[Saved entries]
(* ===== verification/HashMapAList.v ===== *)
(** * A second implementation of the hash map interface: association lists

    [AList.alist_ops] implements [HashMap.Ops] by a list of entries in which
    a newer entry shadows the older entries of its key.  It iterates most
    recent key first, an order unlike [gmap]'s, and obeys the same laws
    ([AList.alist_laws]): the development is about every implementation of
    the interface, and this is one more to run the models on. *)

From S2P Require Import Prelude HashMapModel.
Set Warnings "-rewrite-rw".

Module AList.

Section alist.
Context {K V : Type} `{EqDecision K}.
Implicit Types (m : list (K * V)) (k : K) (v d : V).

(** The newest entry of [k]. *)
Fixpoint aget (k : K) (m : list (K * V)) : option V :=
  match m with
  | [] => None
  | (k', v) :: m => if decide (k' = k) then Some v else aget k m
  end.

(** Without the entries of [k]. *)
Definition adel (k : K) (m : list (K * V)) : list (K * V) :=
  filter (λ kv, kv.1 ≠ k) m.

(** The newest entry of every key, most recent key first. *)
Fixpoint norm (m : list (K * V)) : list (K * V) :=
  match m with
  | [] => []
  | (k, v) :: m => (k, v) :: adel k (norm m)
  end.

Definition aempty (m : list (K * V)) : bool :=
  match m with [] => true | _ => false end.

#[global] Instance alist_ops : HashMap.Ops K V (list (K * V)) := {|
  HashMap.new := [];
  HashMap.get := aget;
  HashMap.insert k v := λ m, (aget k m, (k, v) :: m);
  HashMap.remove k := λ m, (aget k m, adel k m);
  HashMap.entry_or_insert k d m := (default d (aget k m), λ v, (k, v) :: m);
  HashMap.iter := norm;
  HashMap.into_iter m := reverse (norm m);
  HashMap.is_empty := aempty;
|}.

(** ** The laws *)

Lemma aget_cons k' v m k :
  aget k ((k', v) :: m) = if decide (k' = k) then Some v else aget k m.
Proof. done. Qed.

Lemma aget_adel k m k' :
  aget k' (adel k m) = if decide (k = k') then None else aget k' m.
Proof.
  rewrite /adel. induction m as [|[k0 v0] m IH]; first by case_decide.
  rewrite filter_cons /=.
  repeat (case_decide; simplify_eq/=); by rewrite ?IH ?decide_True ?decide_False.
Qed.

Lemma fst_adel k m : k ∉ (adel k m).*1.
Proof.
  intros [[k' v] [-> [Hne _]%list_elem_of_filter]]%list_elem_of_fmap. done.
Qed.

Lemma NoDup_fst_adel k m : NoDup m.*1 → NoDup (adel k m).*1.
Proof.
  intros Hnd. eapply sublist_NoDup; first done.
  apply fmap_sublist, sublist_filter.
Qed.

Lemma NoDup_fst_norm m : NoDup (norm m).*1.
Proof.
  induction m as [|[k v] m IH]; first by constructor.
  simpl. constructor; [apply fst_adel|by apply NoDup_fst_adel].
Qed.

Lemma elem_of_norm m k v : (k, v) ∈ norm m ↔ aget k m = Some v.
Proof.
  induction m as [|[k0 v0] m IH]; simpl.
  - split; [by intros ?%elem_of_nil|done].
  - rewrite elem_of_cons list_elem_of_filter IH /=.
    case_decide; intuition congruence.
Qed.

Lemma aempty_spec m : aempty m = true ↔ ∀ k, aget k m = None.
Proof.
  destruct m as [|[k v] m]; simpl; first done.
  split; first done. intros Hall. specialize (Hall k).
  by rewrite decide_True in Hall.
Qed.

#[global] Instance alist_laws : HashMap.Laws K V (list (K * V)).
Proof.
  split; rewrite /exec /eval /=; intros; try done.
  - apply aget_adel.
  - apply NoDup_fst_norm.
  - apply elem_of_norm.
  - rewrite fmap_reverse reverse_Permutation. apply NoDup_fst_norm.
  - rewrite elem_of_reverse. apply elem_of_norm.
  - apply aempty_spec.
Qed.

End alist.

End AList.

◆ Activity ◆
Give back one number only: the count of lines in the entries that hold the string "Some".

◆ The completed task ◆
3